With such a large number of great films being made and not widely screened, OFFScreen has plenty to work with. This season's lineup is especially notable, showcasing high-caliber, largely unseen films spanning several languages, time periods and themes.
"OFFScreen is showing a lot of really fantastic films that you wouldn't have access to otherwise, films from a lot of different countries and sort of more experimental films," Wagner said.
In many of these films, controversial and disquieting themes surface. Catherine Breillat's "Fat Girl," for instance, portrays adolescent sexuality with the brutal honesty that most viewers are not used to. International documentary project "Trembling Before G-d," possibly OFFScreen's most anticipated film, explores the struggle of queer Orthodox and Hasidic Jews to reconcile their faith with their sexuality, and will be followed by a panel discussion with Religious Studies professors and local rabbis.
"This semester's selection is particularly edgy," Herskowitz said. "'Fat Girl' and 'Our Lady of the Assassins' and 'Happiness' are pretty disturbing films, not for the faint of heart."
Why are these films so disturbing? Because they aren't afraid to pick up viewers, take them for a ride and leave them somewhere else entirely - maybe on unfamiliar, shaky ground, maybe on no ground at all.
"Our Lady of the Assassins" is the Central American story of an aging homosexual writer falling for a hustler. The film combines absurdity and surrealism with unsettling elements of cinema verite.
Todd Solondz's "Happiness" creates a disturbing new world largely focusing on the dark side of human nature. It's human despair at its worst, painted with a tender palette of bizarre, vulnerable characters.
Other highlights of this semester's season include "Donnie Darko," which blew up at last year's Sundance Festival and whose filmmaker, Richard Kelly, will be in attendance; "Lumumba," a dramatic interpretation of a politically volatile true story; and "Together," a heartwarming, playful film about a Swedish commune in the '70s. Rounding out the lineup are Francois Ozon's fairy tale-inspired "Criminal Lovers;" the Charlottesville theatrical premiere of the 1957 Gillo Pontecorvo film "The Wide Blue Road;" and Todd Solondz's cult hit "Welcome to the Dollhouse." Each film is exciting, in and of itself. Together, the films form an impressive opportunity for viewers to expand their knowledge of film and of the world.

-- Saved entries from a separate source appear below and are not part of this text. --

(* ===== verification/Signals.v ===== *)
(** * Signal handling and the system-call primitive (src/signals.rs)

    The handler [sig_catch], the three routines that install and remove
    it, and [sys], the step every later file makes to the host: the call
    is recorded, then the signals the host reports are delivered under the
    signal mask in force. *)

From stdpp Require Import base option list strings gmap functions.
From S2P Require Import Prelude Machine.

Section Signals.
Context {H : Host}.

(** [siglongjmp(jumpbuf, sig)]: the mask [sigsetjmp] saved comes back. *)
Definition siglongjmp (sig : Z) : M unit :=
  fun w => (inr (Jumped sig), set_mask (jumpbuf w) w).

Definition sig_catch (sig : Z) : M unit :=
  (if sig =? SIGUSR1 then wr restart_ssh 1
   else if (sig =? SIGTERM) || (sig =? SIGINT) then
     e ← rd exit_signalled;
     when (negb (e =? 0)) (halt (Exited 1));;
     wr exit_signalled 1
   else mret tt);;
  d ← rd dolongjmp;
  when (negb (d =? 0)) (wr dolongjmp 0;; siglongjmp sig).

(** Delivery of one signal according to its disposition. *)
Definition deliver1 (sig : Z) : M unit := fun w =>
  match disp w sig with
  | SigIgn => (inl tt, w)
  | SigDfl => if default_terminates sig then (inr (Killed sig), w) else (inl tt, w)
  | SigCatch => sig_catch sig w
  end.

Fixpoint deliver (blocked : gset Z) (sigs : list Z) : M unit :=
  match sigs with
  | [] => mret tt
  | s :: r => when (negb (bool_decide (s ∈ blocked))) (deliver1 s);; deliver blocked r
  end.

(** The answer the host gives to [c] in state [w]. *)
Definition answer (w : world) (c : syscall) : reply := kernel (trace w) c.

(** A call during which [blocked] is the signal mask. *)
Definition sys_under (blocked : gset Z) (c : syscall) : M reply := fun w =>
  let r := answer w c in
  (deliver blocked (r_sigs r);; mret r) (set_trace ((c, r) :: trace w) w).

Definition sys (c : syscall) : M reply := fun w => sys_under (mask w) c w.

(** [sigprocmask(SIG_SETMASK, set, ...)] and [SIG_BLOCK]: pending signals
    that the new mask no longer blocks arrive before the call returns. *)
Definition sigprocmask_set (m : gset Z) : M unit :=
  (fun w => (inl tt, set_mask m w));; sys Sys_sigprocmask;; mret tt.

Definition sigprocmask_block (m : gset Z) : M (gset Z) := fun w =>
  (sigprocmask_set (mask w ∪ m);; mret (mask w)) w.

Definition sigaction (sig : Z) (d : disposition) : M unit :=
  (fun w => (inl tt, set_disp (<[sig:=d]> (disp w)) w));;
  sys (Sys_sigaction sig d);; mret tt.

Definition set_exit_sig_handler : M unit :=
  sigaction SIGTERM SigCatch;;
  sigaction SIGINT SigCatch.

Definition set_sig_handlers : M unit :=
  sigaction SIGTERM SigCatch;;
  sigaction SIGINT SigCatch;;
  sigaction SIGHUP SigCatch;;
  sigaction SIGUSR1 SigCatch;;
  sigaction SIGUSR2 SigCatch;;
  sigaction SIGCHLD SigCatch;;
  sigaction SIGALRM SigCatch;;
  sigaction SIGPIPE SigIgn.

"Our organization seeks to educate people," Wagner said, "both culturally, in terms of gaining access to cultures and languages that they otherwise wouldn't have access to, and also through filmmaker visits, to actually learn about the mechanics of filmmaking and about the film industry in general."
The films in OFFScreen's spring series get little of the attention they deserve in the mass market. Few venues are provided for them, mostly due to anxiety of distributors too timid to venture off of safe ground, and consequently, few audiences are able to experience them.
"The film industry is trying to anticipate audience desires, and yet they're also creating them," Wagner said. "That's frustrating, because a film like 'Together' is going to be really accessible to an enormous audience, and it's just not going to get wide distribution because distributors are nervous about showing a subtitled film. That's the way it is, and that's really unfortunate. There are ways to get around that. Art-house theaters are one of them. Student film organizations like OFFScreen are another."
"Fat Girl" will be showing tonight in Newcomb Hall Theater at 7 p.m. and 9:30 p.m. Tickets are available for three dollars at the Newcomb ticketbooth.